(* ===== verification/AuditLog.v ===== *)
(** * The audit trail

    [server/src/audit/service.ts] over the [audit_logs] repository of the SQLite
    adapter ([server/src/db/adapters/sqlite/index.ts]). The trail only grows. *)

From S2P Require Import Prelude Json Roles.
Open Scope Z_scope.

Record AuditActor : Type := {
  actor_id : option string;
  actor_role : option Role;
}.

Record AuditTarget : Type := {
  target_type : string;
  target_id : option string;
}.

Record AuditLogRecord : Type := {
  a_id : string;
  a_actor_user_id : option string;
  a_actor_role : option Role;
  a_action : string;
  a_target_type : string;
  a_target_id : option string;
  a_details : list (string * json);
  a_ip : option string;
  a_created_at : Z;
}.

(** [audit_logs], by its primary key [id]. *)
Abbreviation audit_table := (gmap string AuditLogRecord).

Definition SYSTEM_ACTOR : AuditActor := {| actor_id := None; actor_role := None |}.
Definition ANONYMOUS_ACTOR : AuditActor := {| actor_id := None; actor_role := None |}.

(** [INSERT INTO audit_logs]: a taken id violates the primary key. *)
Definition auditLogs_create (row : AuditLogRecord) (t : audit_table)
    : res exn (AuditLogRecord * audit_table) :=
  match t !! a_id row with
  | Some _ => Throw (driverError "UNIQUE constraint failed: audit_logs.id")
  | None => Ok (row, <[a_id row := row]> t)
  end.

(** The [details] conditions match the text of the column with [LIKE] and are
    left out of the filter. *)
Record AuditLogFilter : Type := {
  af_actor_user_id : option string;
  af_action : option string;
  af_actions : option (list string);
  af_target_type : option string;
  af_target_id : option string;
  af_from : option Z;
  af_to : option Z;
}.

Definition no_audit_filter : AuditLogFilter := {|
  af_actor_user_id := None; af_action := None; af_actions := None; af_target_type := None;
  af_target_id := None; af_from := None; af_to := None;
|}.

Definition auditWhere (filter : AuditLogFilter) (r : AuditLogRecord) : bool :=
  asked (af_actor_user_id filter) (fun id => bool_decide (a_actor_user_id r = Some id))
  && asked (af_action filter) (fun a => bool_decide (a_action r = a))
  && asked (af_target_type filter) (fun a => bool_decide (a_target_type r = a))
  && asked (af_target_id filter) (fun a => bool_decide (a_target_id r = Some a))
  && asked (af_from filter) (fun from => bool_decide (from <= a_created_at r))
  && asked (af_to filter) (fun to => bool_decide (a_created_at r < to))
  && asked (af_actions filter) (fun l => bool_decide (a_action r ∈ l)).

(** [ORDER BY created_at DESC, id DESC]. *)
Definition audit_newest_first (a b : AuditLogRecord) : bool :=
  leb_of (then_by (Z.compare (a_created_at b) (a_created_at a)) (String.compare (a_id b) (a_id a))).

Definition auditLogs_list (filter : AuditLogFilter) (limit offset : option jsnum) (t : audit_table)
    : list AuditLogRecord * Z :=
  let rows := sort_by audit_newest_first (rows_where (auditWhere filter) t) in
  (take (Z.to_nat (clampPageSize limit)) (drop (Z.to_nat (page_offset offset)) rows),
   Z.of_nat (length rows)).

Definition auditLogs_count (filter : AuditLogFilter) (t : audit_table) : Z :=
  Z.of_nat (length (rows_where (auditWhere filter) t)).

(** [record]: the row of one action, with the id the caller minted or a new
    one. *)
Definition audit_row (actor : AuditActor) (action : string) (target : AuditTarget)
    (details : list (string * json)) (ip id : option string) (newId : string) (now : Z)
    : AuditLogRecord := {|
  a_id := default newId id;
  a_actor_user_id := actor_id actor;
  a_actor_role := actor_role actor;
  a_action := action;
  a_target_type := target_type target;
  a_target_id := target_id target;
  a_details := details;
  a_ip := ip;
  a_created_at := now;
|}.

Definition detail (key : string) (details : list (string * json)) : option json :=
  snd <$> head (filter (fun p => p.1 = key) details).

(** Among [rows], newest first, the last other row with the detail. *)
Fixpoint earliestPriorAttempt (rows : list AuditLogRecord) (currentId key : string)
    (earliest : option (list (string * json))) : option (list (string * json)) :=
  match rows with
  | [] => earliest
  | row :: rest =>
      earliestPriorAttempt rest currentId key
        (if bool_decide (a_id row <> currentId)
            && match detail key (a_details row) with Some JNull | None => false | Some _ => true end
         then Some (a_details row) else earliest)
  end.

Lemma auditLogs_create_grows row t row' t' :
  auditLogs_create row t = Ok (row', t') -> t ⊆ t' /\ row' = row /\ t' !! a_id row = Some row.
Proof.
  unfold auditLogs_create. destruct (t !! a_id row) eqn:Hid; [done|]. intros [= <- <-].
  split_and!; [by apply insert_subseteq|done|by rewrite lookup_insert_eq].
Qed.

----

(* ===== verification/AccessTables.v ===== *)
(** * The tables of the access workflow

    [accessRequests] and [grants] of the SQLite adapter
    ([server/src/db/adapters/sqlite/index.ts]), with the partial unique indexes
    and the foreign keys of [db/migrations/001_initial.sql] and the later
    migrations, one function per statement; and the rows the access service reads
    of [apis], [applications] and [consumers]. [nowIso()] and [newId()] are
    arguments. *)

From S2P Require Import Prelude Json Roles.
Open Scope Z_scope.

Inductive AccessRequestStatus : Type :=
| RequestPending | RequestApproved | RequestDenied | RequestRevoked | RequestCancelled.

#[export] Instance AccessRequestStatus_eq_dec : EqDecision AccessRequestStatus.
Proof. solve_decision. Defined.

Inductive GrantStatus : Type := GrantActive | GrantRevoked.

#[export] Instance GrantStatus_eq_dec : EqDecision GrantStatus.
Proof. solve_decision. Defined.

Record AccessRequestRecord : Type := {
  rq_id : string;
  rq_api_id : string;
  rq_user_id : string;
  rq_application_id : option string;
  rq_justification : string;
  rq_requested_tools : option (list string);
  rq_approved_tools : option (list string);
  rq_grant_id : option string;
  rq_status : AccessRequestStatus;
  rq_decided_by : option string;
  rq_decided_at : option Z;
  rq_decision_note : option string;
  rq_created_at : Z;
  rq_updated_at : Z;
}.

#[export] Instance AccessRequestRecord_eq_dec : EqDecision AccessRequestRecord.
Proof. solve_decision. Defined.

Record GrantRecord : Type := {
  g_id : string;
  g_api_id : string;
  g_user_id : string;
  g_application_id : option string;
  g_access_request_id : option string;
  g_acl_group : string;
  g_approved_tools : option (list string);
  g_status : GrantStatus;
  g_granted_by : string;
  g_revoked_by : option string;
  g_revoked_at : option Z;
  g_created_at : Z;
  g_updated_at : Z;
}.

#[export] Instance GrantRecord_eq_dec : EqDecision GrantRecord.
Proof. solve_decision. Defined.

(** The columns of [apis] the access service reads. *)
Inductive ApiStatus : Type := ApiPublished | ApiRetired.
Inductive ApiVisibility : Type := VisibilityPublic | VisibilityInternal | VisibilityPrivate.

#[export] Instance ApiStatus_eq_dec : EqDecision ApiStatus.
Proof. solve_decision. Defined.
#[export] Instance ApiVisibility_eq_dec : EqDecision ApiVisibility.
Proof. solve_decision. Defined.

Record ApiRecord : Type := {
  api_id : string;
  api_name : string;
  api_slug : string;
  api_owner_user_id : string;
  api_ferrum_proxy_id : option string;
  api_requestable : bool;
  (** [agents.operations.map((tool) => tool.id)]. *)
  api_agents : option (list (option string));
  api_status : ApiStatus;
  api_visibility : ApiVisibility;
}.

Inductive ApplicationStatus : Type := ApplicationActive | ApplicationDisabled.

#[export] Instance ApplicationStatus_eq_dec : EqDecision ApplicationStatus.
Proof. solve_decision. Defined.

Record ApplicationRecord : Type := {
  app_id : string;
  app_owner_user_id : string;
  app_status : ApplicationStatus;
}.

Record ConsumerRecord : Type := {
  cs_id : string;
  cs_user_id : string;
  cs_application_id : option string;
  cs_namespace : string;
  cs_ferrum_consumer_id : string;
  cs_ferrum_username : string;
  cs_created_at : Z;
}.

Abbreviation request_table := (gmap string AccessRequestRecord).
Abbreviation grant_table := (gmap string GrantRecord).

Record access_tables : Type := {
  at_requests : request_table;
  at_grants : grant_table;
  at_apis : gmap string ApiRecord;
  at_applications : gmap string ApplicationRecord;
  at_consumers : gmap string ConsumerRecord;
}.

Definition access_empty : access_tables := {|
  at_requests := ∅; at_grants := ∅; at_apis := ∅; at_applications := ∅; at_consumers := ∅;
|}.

----

# Task requirements:
Read the listing above, then copy every line that includes the string "auditWhere".

# Your response:
Definition auditWhere (filter : AuditLogFilter) (r : AuditLogRecord) : bool :=
  let rows := sort_by audit_newest_first (rows_where (auditWhere filter) t) in
  Z.of_nat (length (rows_where (auditWhere filter) t)).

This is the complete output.